Lemma looks_then {A B} (m : part db R A) (k : A → part db R B) (Q : A → Prop) (Q' : B → Prop) :
  looks s0 m Q → (∀ a, Q a → looks s0 (k a) Q') → looks s0 (and_then m k) Q'.
Proof.
  intros Hm Hk s Hs. unfold and_then, bind. specialize (Hm s Hs). destruct (m s) as [[[a|[|]]| | |] s1]; try done.
  destruct Hm as [Hs1 Hq]. exact (Hk a Hq s1 Hs1).
Qed.
Lemma looks_go_on {A} (a : A) (Q : A → Prop) : Q a → looks (R:=R) s0 (go_on a) Q.
Proof. intros Hq s Hs. by split. Qed.
Lemma looks_need {A} (o : option A) code msg (Q : A → Prop) : (∀ a, o = Some a → Q a) → looks (R:=R) s0 (need o code msg) Q.
Proof. intros Hq s Hs. destruct o as [a|]; [split; auto|done]. Qed.
Lemma looks_require b code msg : looks (R:=R) s0 (require b code msg) (λ _, b = true).
Proof. intros s Hs. by destruct b. Qed.
Lemma looks_attempt {A} (m : M db A) (h : error → reply R) (Q : A → Prop) :
  (∀ e, match h e with ReplyError _ _ => true | Reply _ _ => false end = true) → reads s0 m Q → looks s0 (attempt m h) Q.
Proof.
  intros Hh Hm s Hs. unfold attempt, bind, try. specialize (Hm s Hs). destruct (m s) as [[a|e| |] s1]; cbn; try done.
  specialize (Hh e). by destruct (h e).
Qed.
Lemma looks_or_500 {A} (m : M db A) msg (Q : A → Prop) : reads s0 m Q → looks (R:=R) s0 (or_500 m msg) Q.
Proof. by apply looks_attempt. Qed.
Lemma looks_or_bad_request {A} (r : A + error) (Q : A → Prop) : (∀ a, r = inl a → Q a) → looks (R:=R) s0 (or_bad_request r) Q.
Proof. intros Hq s Hs. destruct r; [split; auto|done]. Qed.
Lemma handler_shows (m : part db R (reply R)) (Q : R → Prop) :
  looks s0 m (λ p, match p with Reply _ x => Q x | ReplyError _ _ => True end) → shows (handler m) s0 Q.
Proof.
  intros Hm. specialize (Hm s0 ltac:(by repeat split)). unfold shows, handler, bind. destruct (m s0) as [[[[|]|[|]]| | |] s1]; cbn; try done. by destruct Hm.
Qed.
Lemma reads_bind {A B} (m : M db A) (k : A → M db B) (Q : A → Prop) (Q' : B → Prop) :
  reads s0 m Q → (∀ a, Q a → reads s0 (k a) Q') → reads s0 (bind m k) Q'.
Proof.
  intros Hm Hk s Hs. unfold bind. specialize (Hm s Hs). destruct (m s) as [[a|e| |] s1]; try done. destruct Hm as [Hs1 Hq]. exact (Hk a Hq s1 Hs1).
Qed.
Lemma reads_ret {A} (a : A) (Q : A → Prop) : Q a → reads s0 (ret a) Q.
Proof. intros Hq s Hs. by split. Qed.
Lemma reads_fail {A} e (Q : A → Prop) : reads s0 (fail e) Q.
Proof. by intros s Hs. Qed.
Lemma reads_wrap_err {A} msg (m : M db A) (Q : A → Prop) : reads s0 m Q → reads s0 (wrap_err msg m) Q.
Proof. intros Hm s Hs. unfold wrap_err. specialize (Hm s Hs). by destruct (m s) as [[]?]. Qed.
Lemma reads_statement `{Postgres} {A} (q : Z → nat → db → (A * db) + error) (Q : A → Prop) :
  (∀ now n s, same_tables s0 s → match q now n s with inl (a, s') => s' = s ∧ Q a | inr _ => True end) → reads s0 (statement q) Q.
Proof.
  intros Hq s Hs. unfold statement. set (s1 := Db _ _ _ _ _ _ _). assert (Hs1 : same_tables s0 s1) by exact Hs.
  specialize (Hq (pg_now (d_steps s)) (d_steps s) s1 Hs1).
  destruct (mjoin (head (d_faults s))) as [[e|e]|]; [done| |]; (destruct (q _ _ s1) as [[a s2]|e2]; [|done]); destruct Hq as [-> Hq]; done.
Qed.
End Reading.

(** [sid] names a session that [user] may look at: one of their own, or any for
    administrators and auditors. *)
Definition may_view `{Postgres} (s : db) (user : option CurrentUser) (sid : bytes) : Prop :=
  ∃ cu u r, user = Some cu ∧ pg_uuid (TrimSpace sid) = Some u ∧ d_sessions s !! u = Some r ∧
    (cu_ID cu = s_user r ∨ HasRole cu §"admin" = true ∨ HasRole cu §"auditor" = true).
(** An item of a list is a session of the user [u]. *)
Definition of_user (s : db) (u : bytes) (i : sessionSummaryResponse) : Prop :=
  su_ID (sr_User i) = u ∧ ∃ r, d_sessions s !! sr_SessionID i = Some r ∧ s_user r = u.

Lemma insert_by_perm {A} (key : A → Z) x l : insert_by key x l ≡ₚ x :: l.
Proof. induction l as [|y l IH]; [done|]. cbn [insert_by]. destruct (key x <? key y); [done|]. rewrite IH. apply Permutation_swap. Qed.
Lemma order_by_perm {A} (key : A → Z) l : order_by key l ≡ₚ l.
Proof.
  unfold order_by. change l with ([] ++ l) at 2. generalize (@nil A) as sorted. induction l as [|x l IH]; intros sorted; [by rewrite app_nil_r|].
  cbn [fold_left]. rewrite IH, insert_by_perm. apply Permutation_middle.
Qed.
Lemma in_page {A} (key : A → Z) n l x : x ∈ take n (order_by key l) → x ∈ l.
Proof. intros Hx%elem_of_take. destruct Hx as (i & Hi & _). rewrite <- (order_by_perm key l). by eapply list_elem_of_lookup_2. Qed.

Section Views.
Context `{Unicode, Postgres, FloatText, Columns} (s0 : db).

Lemma GetDetail_reads sid : reads s0 (GetDetail sid)
  (λ item, ∃ u r, pg_uuid (TrimSpace sid) = Some u ∧ d_sessions s0 !! u = Some r ∧ ss_UserID (sd_summary item) = s_user r).
Proof.
  unfold GetDetail. case_bool_decide; [apply reads_fail|].
  apply (reads_bind _ _ _ (λ row, ∀ item, row = Some item → ∃ u r, pg_uuid (TrimSpace sid) = Some u ∧ d_sessions s0 !! u = Some r
    ∧ ss_UserID (sd_summary item) = s_user r)).
  - apply reads_wrap_err, reads_statement. intros now n s (_ & Ha & Hs & _). destruct (pg_uuid (TrimSpace sid)) as [u|]; [|done]. split; [done|].
    intros item. rewrite Hs. destruct (d_sessions s0 !! u) as [r|] eqn:Er; [|done]. destruct (d_assets s !! s_asset r); [|done].
    case_bool_decide; [|done]. intros [= <-]. by exists u, r.
  - intros [item|] Hitem; [by apply reads_ret, Hitem|apply reads_fail].
Qed.
Lemma viewed_session_looks {R} user sid : looks (R:=R) s0 (viewed_session user sid) (λ p, p.1 = TrimSpace sid ∧ TrimSpace sid ≠ [] ∧ may_view s0 user sid).
Proof.
  unfold viewed_session. eapply looks_then; [by apply looks_need with (Q := λ cu, user = Some cu)|]. intros cu Huser. cbv zeta.
  eapply looks_then; [apply looks_require|]. intros [] Hne. gobool. eapply looks_then.
  { apply looks_attempt; [|apply GetDetail_reads]. intros e. by case_bool_decide. }
  intros item (u & r & Hu & Hr & Hid). eapply looks_then; [apply looks_require|]. intros [] Hview. apply looks_go_on. split_and!; [done|done|].
  rewrite TrimSpace_idem in Hu. exists cu, u, r. split_and!; [done|done|done|]. unfold canViewSession in Hview. rewrite Hid in Hview.
  apply orb_true_iff in Hview as [Hown|Hrole]; [left; by gobool|right]. by apply orb_true_iff in Hrole.
Qed.
Lemma GetLifecycleSummary_reads sid : reads s0 (GetLifecycleSummary sid)
  (λ l, ∀ u, pg_uuid (TrimSpace sid) = Some u → sm_EventCount l = length (List.filter (λ e, bool_decide (ev_session e = u)) (d_events s0))).
Proof.
  unfold GetLifecycleSummary. case_bool_decide; [apply reads_fail|]. apply reads_wrap_err, reads_statement. intros now n s (_ & _ & _ & He & _).
  destruct (pg_uuid (TrimSpace sid)) as [u|]; [|done]. split; [done|]. intros u' [= <-]. cbn [sm_EventCount]. by rewrite He.
Qed.
Lemma select_events_reads id types after limit : reads s0 (select_events id types after limit) (λ _, True).
Proof. apply reads_statement. intros now n s _. by destruct (pg_uuid id). Qed.
Lemma ListEvents_reads sid after limit : reads s0 (ListEvents sid after limit) (λ _, True).
Proof.
  unfold ListEvents. case_bool_decide; [apply reads_fail|]. destruct (after <? 0); [apply reads_fail|].
  eapply reads_bind; [apply reads_wrap_err, select_events_reads|]. intros rows _. by apply reads_ret.
Qed.
Lemma ListReplayChunks_reads sid after limit : reads s0 (ListReplayChunks sid after limit) (λ _, True).
Proof.
  unfold ListReplayChunks. case_bool_decide; [apply reads_fail|]. destruct (after <? 0); [apply reads_fail|].
  eapply reads_bind; [apply reads_wrap_err, select_events_reads|]. intros rows _. by apply reads_ret.
Qed.
Lemma listSessions_reads f : reads s0 (listSessions f) (λ items, Forall (λ i, ∃ r, d_sessions s0 !! ss_SessionID i = Some r ∧ s_user r = ss_UserID i ∧
  ∀ t, nonblank (sf_UserID f) = Some t → pg_uuid t = Some (s_user r)) items).
Proof.
  unfold listSessions. cbv zeta. do 3 match goal with |- reads _ (match ?x with _ => _ end) _ => destruct x; [apply reads_fail|] end.
  destruct (after_to _ _); [apply reads_fail|]. apply reads_wrap_err, reads_statement. intros now n s (_ & Ha & Hs & _).
  unfold uuid_condition at 1. destruct (nonblank (sf_UserID f)) as [t|] eqn:Et.
  - destruct (pg_uuid t) as [w|] eqn:Ew; [|done]. destruct (uuid_condition _); [|done]. split; [done|]. apply Forall_forall. intros i Hi%in_page.
    apply list_elem_of_omap in Hi as ((u & r) & Hin & Hi). rewrite elem_of_map_to_list, Hs in Hin. destruct (d_assets s !! s_asset r); [|done].
    destruct (_ && _) eqn:E in Hi; [|done]. injection Hi as <-. gobool. cbn [equals] in *. gobool. exists r. split_and!; [done|done|].
    intros t' [= <-]. congruence.
  - destruct (uuid_condition _); [|done]. split; [done|]. apply Forall_forall. intros i Hi%in_page.
    apply list_elem_of_omap in Hi as ((u & r) & Hin & Hi). rewrite elem_of_map_to_list, Hs in Hin. destruct (d_assets s !! s_asset r); [|done].
    destruct (_ && _) eqn:E in Hi; [|done]. injection Hi as <-. exists r. by split_and!.
Qed.
Lemma page_parameters_looks {R} query : looks (R:=R) s0 (page_parameters query) (λ _, True).
Proof. do 2 (eapply looks_then; [by apply looks_need with (Q := λ _, True)|intros ? _]). by apply looks_go_on. Qed.
Lemma all_events_tables fuel sid : ∀ after s, same_tables s0 s → same_tables s0 (all_events fuel sid after s).2.
Proof.
  induction fuel as [|fuel IH]; intros after s Hs; [done|]. cbn [all_events]. unfold bind. pose proof (ListEvents_reads sid after 1000 s Hs) as Hpage.
  destruct (ListEvents sid after 1000 s) as [[page|e| |] s1]; try done. destruct Hpage as [Hs1 _]. destruct (last page) as [e|]; [|done].
  specialize (IH (Z.of_nat (se_ID e)) s1 Hs1). by destruct (all_events fuel sid _ s1) as [[]?].
Qed.
End Views.
(** * claude_autoapprove_mcp: the auto-approve server, embedded and verified

    A shallow embedding of [src/claude_autoapprove_mcp/autoapprove_server.py].

    The program is orchestration glue over the operating system: it reads the
    process table through psutil, runs subprocesses, forks, probes a port and
    hands over to external collaborators.  Every such call is modelled as a
    call to an oracle of the environment [env] (what the outside world
    answers), logged in a trace of [event]s; Python exceptions are a result of
    the computation.  The monad [M] below threads the trace and the
    exceptions the way the Python code does. *)

From Stdlib Require Import String Ascii List ZArith Bool Lia.
Import ListNotations.
Open Scope string_scope.
Open Scope Z_scope.
Open Scope list_scope.

(** ** Python values the program handles *)

(** The exceptions the program raises, catches or lets through.  [SystemExit]
    is what [sys.exit] raises; it derives from [BaseException] only, so an
    [except Exception] clause lets it through. *)
Inductive exn : Type :=
| NoSuchProcess
| AccessDenied
| ZombieProcess
| TimeoutError
| OSError
| RecursionError
| OtherException (msg : string)
| SystemExit (code : Z).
**********
Out of the material above, output word for word the line with "su_ID (sr_User i)", the line with "key l) → x ∈ l.", and all lines between them, with nothing else.

  su_ID (sr_User i) = u ∧ ∃ r, d_sessions s !! sr_SessionID i = Some r ∧ s_user r = u.

Lemma insert_by_perm {A} (key : A → Z) x l : insert_by key x l ≡ₚ x :: l.
Proof. induction l as [|y l IH]; [done|]. cbn [insert_by]. destruct (key x <? key y); [done|]. rewrite IH. apply Permutation_swap. Qed.
Lemma order_by_perm {A} (key : A → Z) l : order_by key l ≡ₚ l.
Proof.
  unfold order_by. change l with ([] ++ l) at 2. generalize (@nil A) as sorted. induction l as [|x l IH]; intros sorted; [by rewrite app_nil_r|].
  cbn [fold_left]. rewrite IH, insert_by_perm. apply Permutation_middle.
Qed.
Lemma in_page {A} (key : A → Z) n l x : x ∈ take n (order_by key l) → x ∈ l.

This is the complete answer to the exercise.